Problem statement: Find every line in the records below that holds the word "automaton" and copy it.

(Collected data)
____________________
(** A queue that holds something is given to [writev]. *)
Lemma iovec_nonempty c : conn_ok c -> tx_list c <> [] -> (zlen (Ring.fill_iovec (tx_buffer_ c) 2) =? 0) = false.
Proof.
  intros Hok Hne. apply Z.eqb_neq. intros E. apply Hne.
  pose proof (gather_fill_iovec (tx_buffer_ c) (ok_tx _ Hok)) as Hg.
  destruct (Ring.fill_iovec _ _) as [|s l]; [|rewrite zlen_cons in E; pose proof (zlen_nonneg l); lia].
  cbn in Hg. by injection Hg.
Qed.

Lemma handle_write_vectored_spec c :
  conn_ok c -> writev_bounded env c -> wp (handle_write_vectored env cbs) (wrote c (writev_answer c)) c.
Proof.
  intros Hok Hb. unfold handle_write_vectored. wp_go. rewrite empty_iff by done. case_bool_decide as Et.
  { unfold set_last_error. wp_go. by apply write_idle. }
  wp_step. wp_step. rewrite iovec_nonempty by done.
  wp_step. unfold wp at 1. rewrite gather_fill_iovec by apply Hok. cbn [res_bind].
  unfold writev_bounded in Hb. unfold writev_answer. wp_step. wp_step. set (res := sys_writev _ _ _) in *. cbv zeta.
  destruct (Z.ltb_spec 0 (sys_n res)).
  - apply (write_taken c (sys_n res) (tx_list c) (length (tx_list c))); [done|done|by rewrite firstn_all|lia].
  - unfold set_last_error. destruct ((sys_n res <? 0) && negb (retryable (sys_errno res))); wp_go;
      [by apply write_failed|by apply write_blocked].
Qed.

(** ** API calls *)

Lemma exec_call_ok c call :
  conn_ok c -> wp (exec_call env cbs call) (fun _ c' => conn_ok c' /\ evolves c c') c.
Proof.
  intros Hok. eapply wp_mono; [eapply exec_call_spec; [apply run_callback_spec|apply Hok|]|].
  - pose proof (budget_bound c). lia.
  - intros [] c' Hs. split; eauto with ewss.
Qed.

End io.

(** ** The life of a connection *)
Section life.
Context {Sock : Type} `{TcpSocketLaws Sock} {target : Target}.
Implicit Type c : Connection Sock.

(** The environment's promises for one read on [c]. *)
Definition read_fine (env : Env Sock) c (data : bytes) : Prop :=
  readv_delivers env c data /\ (ops_ c = kOpen -> no_wrap (rest_of (rx_list c ++ data))).

(** One event: the reactor reads or writes, or the application calls; the
    environment (callbacks, clock, system calls) may differ every time. *)
Inductive conn_step : Connection Sock -> Connection Sock -> Prop :=
| step_read env data c r c' :
    read_fine env c data -> handle_read env (run_callback env) c = Ok (r, c') -> conn_step c c'
| step_write env c r c' :
    write_bounded env c -> handle_write env (run_callback env) c = Ok (r, c') -> conn_step c c'
| step_writev env c r c' :
    writev_bounded env c -> handle_write_vectored env (run_callback env) c = Ok (r, c') -> conn_step c c'
| step_call env call c c' :
    exec_call env (run_callback env) call c = Ok (tt, c') -> conn_step c c'.

(** Connections that can occur, from construction on. *)
Inductive reachable : Connection Sock -> Prop :=
| reach_new env id fd : 0 <= fd -> reachable (make_connection env id fd)
| reach_step c c' : reachable c -> conn_step c c' -> reachable c'.

Lemma make_connection_ok env id fd : 0 <= fd -> conn_ok (make_connection (Sock := Sock) env id fd).
Proof.
  intros Hfd. destruct (empty_ring_ok (T := Z) (Size := 4096)) as [Hr1 Hr2]; [lia|].
  destruct (empty_ring_ok (T := Z) (Size := 8192)) as [Ht1 Ht2]; [lia|].
  split; cbn [make_connection rx_buffer_ tx_buffer_ ops_ handshake_completed_ socket_]; try done.
  - by intros [|].
  - intros _. by rewrite sock_non_blocking_open, sock_of_fd_open.
Qed.

Lemma conn_step_ok c c' : conn_ok c -> conn_step c c' -> conn_ok c' /\ evolves c c'.
Proof.
  intros Hok Hs. destruct Hs as [env data c r c' [Hr Hnw] E|env c r c' Hw E|env c r c' Hw E|env call c c' E].
  - pose proof (handle_read_spec env c data Hok Hr Hnw) as Hwp. unfold wp in Hwp. rewrite E in Hwp.
    by destruct Hwp as (? & ? & _).
  - pose proof (handle_write_spec env c Hok Hw) as Hwp. unfold wp in Hwp. rewrite E in Hwp.
    by destruct Hwp as (? & ? & _).
  - pose proof (handle_write_vectored_spec env c Hok Hw) as Hwp. unfold wp in Hwp. rewrite E in Hwp.
    by destruct Hwp as (? & ? & _).
  - pose proof (exec_call_ok env c call Hok) as Hwp. unfold wp in Hwp. by rewrite E in Hwp.
Qed.
(* ===== verification/ConnectionProtocol.v ===== *)
(** * ConnectionProtocol: the order in which callbacks are invoked

    [protocol] is an automaton over callback invocations.  Whatever the
    peer, the kernel and the callbacks do, the history of a connection is
    one it accepts: [on_open] comes first and once, messages come between it
    and the peer's Close frame, [on_backpressure] and [on_drain] alternate,
    and a connection refused in the handshake hears of its end only.

    The proofs use weakest liberal preconditions: nothing is assumed about
    the system calls, since a handler that does not return breaks no rule. *)
From S2P Require Import Prelude Vocabulary RingBuffer Frame Connection Fixes ConnectionApi ConnectionInv ConnectionFrames Handshake ConnectionIo.
Open Scope ewss_scope.
Import Conn Handlers Ws.

(** ** The automaton *)

(** Nothing heard yet; refused in the handshake; open (or closed since); the
    peer's Close frame has been reported. *)
Inductive Phase : Type := Fresh | Refused | Live | PeerGone.

#[export] Instance Phase_eq_dec : EqDecision Phase.
Proof. solve_decision. Defined.

(** The second component: between [on_backpressure] and [on_drain]. *)
Definition protocol_step (st : Phase * bool) (e : Event) : option (Phase * bool) :=
  match e, st with
  | EvOpen, (Fresh, p) => Some (Live, p)
  | EvMessage _, (Live, p) => Some (Live, p)
  | EvClose false, (Live, p) => Some (PeerGone, p)
  | EvClose true, (Fresh, p) => Some (Refused, p)
  | EvClose true, (Live, p) => Some (Live, p)
  | EvClose true, (PeerGone, p) => Some (PeerGone, p)
  | EvBackpressure, (Live, false) => Some (Live, true)
  | EvBackpressure, (PeerGone, false) => Some (PeerGone, true)
  | EvDrain, (Live, true) => Some (Live, false)
  | EvDrain, (PeerGone, true) => Some (PeerGone, false)
  | _, _ => None
  end.

Definition protocol (log : list Event) : option (Phase * bool) :=
  foldl (fun st e => st ≫= fun st => protocol_step st e) (Some (Fresh, false)) log.

Lemma protocol_snoc log e : protocol (log ++ [e]) = protocol log ≫= fun st => protocol_step st e.
Proof. unfold protocol. by rewrite foldl_app. Qed.

(** What the protocol sees of a connection. *)
Definition visible {Sock} (c : Connection Sock) : list Event * ConnectionState * bool :=
  (log_ c, ops_ c, write_paused_ c).

#[export] Instance of_core_visible {Sock} : OfCore (@visible Sock).
Proof. unfold visible. by intros c c' [= _ -> -> _ _ -> _]. Qed.

(** A handler that changes nothing of it. *)
Abbreviation silent := (fixes visible).
Ltac silently := fixing.

(** ** What is heard of a history *)

(** Which events have a callback. *)
Definition listens {Sock} (cbs : Callbacks Sock) (ev : Event) : bool :=
  match ev with
  | EvOpen => bool_decide (is_Some (on_open cbs))
  | EvMessage _ => bool_decide (is_Some (on_message cbs))
  | EvClose _ => bool_decide (is_Some (on_close cbs))
  | EvBackpressure => bool_decide (is_Some (on_backpressure cbs))
  | EvDrain => bool_decide (is_Some (on_drain cbs))
  end.

Definition heard_of (hears : Event -> bool) (full : list Event) : list Event := filter (fun e => hears e = true) full.

(** A history that leads to [st], of which [log] has been heard. *)
Definition story (hears : Event -> bool) (st : Phase * bool) (log : list Event) : Prop :=
  exists full, protocol full = Some st /\ log = heard_of hears full.

Lemma heard_snoc hears full e : heard_of hears (full ++ [e]) = heard_of hears full ++ if hears e then [e] else [].
Proof. unfold heard_of. rewrite filter_app. f_equal. rewrite filter_cons, filter_nil. by destruct (hears e). Qed.

Lemma heard_all hears full : (forall e, hears e = true) -> heard_of hears full = full.
Proof. intros Hh. unfold heard_of. induction full as [|e full IH]; [done|]. by rewrite filter_cons_True, IH. Qed.

Lemma story_step hears st st' log e :
  story hears st log -> protocol_step st e = Some st' -> story hears st' (log ++ if hears e then [e] else []).
Proof.
  intros (full & Hp & ->) Hs. exists (full ++ [e]). by rewrite protocol_snoc, Hp, heard_snoc.
Qed.

(** ** API calls keep the phase *)

(** A closed connection has been told so. *)
Definition reported {Sock} (hears : Event -> bool) (c : Connection Sock) : Prop :=
  ops_ c = kClosed -> hears (EvClose true) = true -> EvClose true ∈ log_ c.

(** Past the handshake, with the history in phase [ph]. *)
Definition at_phase {Sock} (hears : Event -> bool) (ph : Phase) (c : Connection Sock) : Prop :=
  story hears (ph, write_paused_ c) (log_ c) /\ ops_ c <> kHandshaking /\ reported hears c.

Definition past (ph : Phase) : Prop := ph = Live \/ ph = PeerGone.

Section api.
Context {Sock : Type} `{TcpSocket Sock} {target : Target}.
Variable hears : Event -> bool.
Variable env : Env Sock.
Hypothesis Henv : forall ev, listens (cb env) ev = hears ev.
Implicit Type c : Connection Sock.
Abbreviation at_phase := (at_phase hears).

Lemma at_phase_visible ph c c' : visible c' = visible c -> at_phase ph c -> at_phase ph c'.
Proof. unfold visible, ConnectionProtocol.at_phase, reported. by intros [= -> -> ->]. Qed.

Lemma reported_log c ev : reported hears c -> reported hears (add_log c ev).
Proof. intros Hr E Hh. cbn [add_log log_]. rewrite elem_of_app. left. by apply Hr. Qed.

Section body.
Variable run_body : list ApiCall -> M Sock unit.
Hypothesis Hbody : forall ph calls c, past ph -> at_phase ph c -> wlp (run_body calls) (fun _ c' => at_phase ph c') c.
Hypothesis Hclosed : forall calls c, ops_ c = kClosed -> wlp (run_body calls) (fun _ c' => c' = c) c.

(** Invoking a callback, if there is one, moves the automaton by its
    event. *)
Lemma fire_phase ev f st ph c :
  bool_decide (is_Some f) = hears ev -> past ph -> story hears st (log_ c) -> protocol_step st ev = Some (ph, write_paused_ c) ->
  ops_ c <> kHandshaking -> reported hears c -> wlp (fire run_body ev f) (fun _ c' => at_phase ph c') c.
Proof.
  intros Hf Hp Hs Hst Hops Hr. pose proof (story_step _ _ _ _ _ Hs Hst) as Hs'. rewrite <- Hf in Hs'. unfold fire.
  destruct f as [f|]; cbn in Hs'; [|apply wlp_ret; rewrite app_nil_r in Hs'; by split_and!].
  apply wlp_bind, wlp_modify, wlp_bind, wlp_gets, Hbody; [done|]. split_and!; [done|done|by apply reported_log].
Qed.

Lemma check_high_phase ph c : past ph -> at_phase ph c ->
  wlp (check_high_watermark env run_body) (fun _ c' => at_phase ph c') c.
Proof.
  intros Hp (Hl & Hops & Hr). apply wlp_bind, wlp_gets.
  destruct (write_paused_ c) eqn:Ep; cbn [negb andb when]; [by apply wlp_ret; split_and!; rewrite ?Ep|].
  destruct (_ <? _); [|by apply wlp_ret; split_and!; rewrite ?Ep].
  apply wlp_bind, wlp_modify. apply (fire_phase _ _ (ph, false)); [exact (Henv EvBackpressure)|done|done| |done|done].
  by destruct Hp as [-> | ->].
Qed.

Lemma check_low_phase ph c : past ph -> at_phase ph c ->
  wlp (check_low_watermark env run_body) (fun _ c' => at_phase ph c') c.
Proof.
  intros Hp (Hl & Hops & Hr). apply wlp_bind, wlp_gets.
  destruct (write_paused_ c) eqn:Ep; cbn [negb andb when]; [|by apply wlp_ret; split_and!; rewrite ?Ep].
  destruct (_ <? _); [|by apply wlp_ret; split_and!; rewrite ?Ep].
  apply wlp_bind, wlp_modify. apply (fire_phase _ _ (ph, true)); [exact (Henv EvDrain)|done|done| |done|done].
  by destruct Hp as [-> | ->].
Qed.

(** Entering Closed, and reporting it. *)
Lemma enter_closed_phase ph c : past ph -> at_phase ph c ->
  wlp (transition_to_state env run_body kClosed) (fun _ c' => at_phase ph c' /\ ops_ c' = kClosed) c.
Proof.
  intros Hp (Hl & Hops & _). cbn [transition_to_state]. apply wlp_bind, wlp_modify. unfold fire.
  assert (Hs : protocol_step (ph, write_paused_ c) (EvClose true) = Some (ph, write_paused_ c)) by (by destruct Hp as [-> | ->]).
  pose proof (story_step _ _ _ _ _ Hl Hs) as Hl'. unfold ConnectionProtocol.at_phase, reported. rewrite <- Henv in Hl' |- *.
  cbn [listens] in Hl' |- *.
  destruct (on_close (cb env)) as [f|]; cbn in Hl' |- *; [|apply wlp_ret; rewrite app_nil_r in Hl'; by split_and!].
  apply wlp_bind, wlp_modify, wlp_bind, wlp_gets. eapply wlp_mono; [by apply Hclosed|].
  intros _ ? ->. split_and!; [done|done| |done]. intros _ _. cbn. rewrite elem_of_app. right. by left.
Qed.

Lemma exec_call_phase ph call c : past ph -> at_phase ph c ->
  wlp (exec_call env run_body call) (fun _ c' => at_phase ph c') c.
Proof.
  intros Hp Hc. assert (Hsend : forall payload binary, wlp (send_impl env run_body payload binary) (fun _ c' => at_phase ph c') c).
  { intros payload binary. apply wlp_bind, wlp_gets. destruct (negb _); [by apply wlp_ret|].
    apply wlp_bind, (fixes_wlp visible); [silently|]. intros _ c' E.
    by apply check_high_phase, (at_phase_visible _ c). }
  destruct call; [apply Hsend|apply Hsend|]. cbn [exec_call]. apply wlp_bind, wlp_gets.
  destruct (bool_decide _); [by apply wlp_ret|]. destruct (bool_decide _).
  - apply wlp_bind, (fixes_wlp visible); [silently|]. intros _ c' E. cbn [transition_to_state].
    apply wlp_bind, wlp_modify, wlp_modify. by destruct (at_phase_visible _ _ _ E Hc) as (? & _ & _).
  - apply wlp_bind. eapply wlp_mono; [by apply enter_closed_phase|]. intros _ c' [Hc' _].
    apply (fixes_wlp visible); [silently|]. intros _ c2 E. exact (at_phase_visible ph c' c2 E Hc').
Qed.

(** A closed connection ignores every call. *)
Lemma exec_call_closed call c : ops_ c = kClosed -> wlp (exec_call env run_body call) (fun _ c' => c' = c) c.
Proof.
  intros E. destruct call; cbn [exec_call]; apply wlp_bind, wlp_gets; unfold get_state; rewrite E; by apply wlp_ret.
Qed.

End body.

Lemma run_calls_closed depth calls c :
  ops_ c = kClosed -> wlp (run_calls env depth calls) (fun _ c' => c' = c) c.
Proof.
  revert c. destruct depth as [|d]; induction calls as [|call calls IH]; intros c E; cbn [run_calls foldr];
    [by apply wlp_ret|by apply wlp_lift|by apply wlp_ret|].
  apply wlp_bind. eapply wlp_mono; [by apply exec_call_closed|]. intros _ ? ->. by apply IH.
Qed.

Lemma run_calls_phase depth : forall ph calls c, past ph -> at_phase ph c ->
  wlp (run_calls env depth calls) (fun _ c' => at_phase ph c') c.
Proof.
  induction depth as [|d IHd]; intros ph calls; induction calls as [|call calls IH]; intros c Hp Hc;
    cbn [run_calls foldr]; [by apply wlp_ret|by apply wlp_lift|by apply wlp_ret|].
  apply wlp_bind. eapply wlp_mono; [apply (exec_call_phase _ IHd (run_calls_closed d)); done|].
  intros ? c' Hc'. by apply IH.
Qed.

End api.

(** ** The reactor entry points *)

(** After the frames of an open connection have been handled. *)
Definition settled {Sock} hears (c : Connection Sock) : Prop :=
  at_phase hears Live c \/ (at_phase hears PeerGone c /\ ops_ c = kClosed).

Definition unheard {Sock} (c : Connection Sock) : Prop :=
  ops_ c = kHandshaking /\ log_ c = [] /\ write_paused_ c = false.

(** Closed without ever having been open. *)
Definition refused {Sock} (hears : Event -> bool) (c : Connection Sock) : Prop :=
  ops_ c = kClosed /\ write_paused_ c = false /\ log_ c = if hears (EvClose true) then [EvClose true] else [].

Definition orderly {Sock} hears (c : Connection Sock) : Prop := unheard c \/ refused hears c \/ settled hears c.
____________________
Solution to this exercise:
    [protocol] is an automaton over callback invocations.  Whatever the
(** ** The automaton *)
(** Invoking a callback, if there is one, moves the automaton by its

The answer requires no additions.